[Stored records]:
(** * Choreography SAGA (Order / Payment / Inventory services): a shallow
      embedding of the Go handlers, repositories, outbox relays and the
      Kafka consumer loop, with the properties of the specification stated
      against it.

    Conventions of the embedding.
    - [int64], [int] and SQL [BIGINT]/[INT] values are [Z]; where the
      database does arithmetic on a column, or a Go [int] goes into an [INT]
      column, the range check of the column type is written out.
    - Go strings are [string] (a sequence of bytes, read as UTF-8).
      [assign_varchar n] is the assignment of a text to a [VARCHAR(n)]
      column: the statement fails when the text is too long, and excess
      spaces are cut.  The inserts of orders, reservations and deliveries
      and the update of the reason of a payment go through it; the constant
      texts of an outbox row fit their columns, and the insert of a payment
      stores its texts as given.
    - Every service owns a private database.  A database is a record of
      tables (lists of rows in insertion order, or a finite map for the
      table keyed by a unique column) and of the [BIGSERIAL] sequences.
    - A statement sent through [*sql.DB] runs in its own implicit
      transaction and is durable when the call returns.  A statement sent
      through [*sql.Tx] is durable only when [tx.Commit] succeeds; the
      deferred [tx.Rollback] discards it otherwise.
    - [time.Now], [uuid.New], the payment gateway and the failures of the
      database driver are inputs of a handler, collected in its [Env]. *)

From Stdlib Require Import ZArith String Ascii List Bool Lia DecimalString DecimalZ.
From stdpp Require Import base option gmap.
From Stdlib Require Import DecimalPos.
Import ListNotations.

Local Open Scope string_scope.
Local Open Scope Z_scope.

(** ** Errors (package [common/errors] and the driver's errors) *)

Module errors.

Inductive ErrorCode :=
| ErrCodePaymentDeclined
| ErrCodeOutOfStock
| ErrCodeInsufficientBalance
| ErrCodeInvalidOrder
| ErrCodeOrderNotFound
| ErrCodeDuplicateRequest
| ErrCodeDatabaseError
| ErrCodeNetworkError
| ErrCodeTimeoutError
| ErrCodeSerializationError
| ErrCodeUnknownError.

Definition code_string (c : ErrorCode) : string :=
  match c with
  | ErrCodePaymentDeclined => "PAYMENT_DECLINED"
  | ErrCodeOutOfStock => "OUT_OF_STOCK"
  | ErrCodeInsufficientBalance => "INSUFFICIENT_BALANCE"
  | ErrCodeInvalidOrder => "INVALID_ORDER"
  | ErrCodeOrderNotFound => "ORDER_NOT_FOUND"
  | ErrCodeDuplicateRequest => "DUPLICATE_REQUEST"
  | ErrCodeDatabaseError => "DATABASE_ERROR"
  | ErrCodeNetworkError => "NETWORK_ERROR"
  | ErrCodeTimeoutError => "TIMEOUT_ERROR"
  | ErrCodeSerializationError => "SERIALIZATION_ERROR"
  | ErrCodeUnknownError => "UNKNOWN_ERROR"
  end.

(** A Go [error] value.  [ErrNoRows] is [sql.ErrNoRows]; [PqError] is a
    [*pq.Error] with its SQLSTATE; [DriverError] is any other failure of the
    connection; [Errorf] is [fmt.Errorf] with the text before its last verb
    and the error the verb renders; [DomainError] is [*errors.DomainError]. *)
#[warnings="-register-all"]
Inductive error :=
| ErrNoRows
| PqError (sqlstate : string)
| DriverError (text : string)
| ErrorString (text : string)
| Errorf (text : string) (cause : error)
| DomainError (Code : ErrorCode) (Message : string) (Cause : option error).

Definition New (code : ErrorCode) (message : string) : error :=
  DomainError code message None.

Definition Wrap (code : ErrorCode) (message : string) (cause : error) : error :=
  DomainError code message (Some cause).

Fixpoint Error (e : error) : string :=
  match e with
  | ErrNoRows => "sql: no rows in result set"
  | PqError st => "pq: " ++ st
  | DriverError t => t
  | ErrorString t => t
  | Errorf t c => t ++ Error c
  | DomainError c m None => "[" ++ code_string c ++ "] " ++ m
  | DomainError c m (Some cause) =>
      "[" ++ code_string c ++ "] " ++ m ++ ": " ++ Error cause
  end.

Definition IsRetryable (e : error) : bool :=
  match e with
  | DomainError (ErrCodeDatabaseError | ErrCodeNetworkError | ErrCodeTimeoutError) _ _ => true
  | _ => false
  end.

Definition IsBusinessError (e : error) : bool :=
  match e with
  | DomainError (ErrCodePaymentDeclined | ErrCodeOutOfStock | ErrCodeInsufficientBalance
                | ErrCodeInvalidOrder | ErrCodeOrderNotFound | ErrCodeDuplicateRequest) _ _ => true
  | _ => false
  end.

End errors.

Abbreviation error := errors.error.

(** The outcome of a call that returns [(T, error)]. *)
Inductive result (A : Type) :=
| Ok (a : A)
| Err (e : error).
Arguments Ok {A} a.
Arguments Err {A} e.

Definition is_ok {A} (r : result A) : bool :=
  match r with Ok _ => true | Err _ => false end.

(** SQLSTATE values the code or the column types can produce. *)
Definition unique_violation : string := "23505".
Definition numeric_value_out_of_range : string := "22003".

Definition max_int64 : Z := 9223372036854775807.
Definition min_int32 : Z := -2147483648.
Definition max_int32 : Z := 2147483647.
Definition in_int32 (z : Z) : bool := (min_int32 <=? z) && (z <=? max_int32).

(** [strconv.FormatInt(n, 10)], also the rendering of [%d]. *)
Definition FormatInt (n : Z) : string := NilZero.string_of_int (Z.to_int n).

(** ** Texts in [VARCHAR(n)] columns *)

Definition string_data_right_truncation : string := "22001".

(** The characters of a UTF-8 text: a byte [10xxxxxx] continues the
    character before it. *)
Definition continues (c : ascii) : bool :=
  (128 <=? Z.of_N (N_of_ascii c)) && (Z.of_N (N_of_ascii c) <? 192).

Definition continued (s : string) : bool :=
  match s with
  | String d _ => continues d
  | EmptyString => false
  end.

Fixpoint chars (s : string) : list string :=
  match s with
  | EmptyString => []
  | String c rest =>
      match chars rest with
      | g :: gs =>
          if continued rest then String c g :: gs else String c EmptyString :: g :: gs
      | [] => [String c EmptyString]
      end
  end.

(** Storing a text in a [VARCHAR(n)] column: a value of more than [n]
    characters is an error, unless the characters in excess are all
    spaces, which are cut off. *)
Definition assign_varchar (n : nat) (s : string) : result string :=
  if (length (chars s) <=? n)%nat then Ok s
  else if forallb (String.eqb " ") (skipn n (chars s))
       then Ok (String.concat "" (firstn n (chars s)))
       else Err (errors.PqError string_data_right_truncation).

(** ** Cursors ([*sql.Rows]) *)

(** The rows a cursor delivers: all of them, or the first [k] when the
    connection breaks after [k] rows ([rows.Next] then returns [false], and
    the loops below do not read [rows.Err]). *)
Definition fetched {A} (rows_read : option nat) (rows : list A) : list A :=
  match rows_read with
  | Some k => firstn k rows
  | None => rows
  end.

(** ** JSON documents (the [payload] column and the message values) *)

#[warnings="-register-all"]
Inductive json :=
| JNull
| JBool (b : bool)
| JNumber (n : Z)
| JString (s : string)
| JArray (items : list json)
| JObject (fields : list (string * json)).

[Description of the task]: Scan the entries for lines holding the string "Scope", then copy every one of them.

[Your response]:
Local Open Scope string_scope.
Local Open Scope Z_scope.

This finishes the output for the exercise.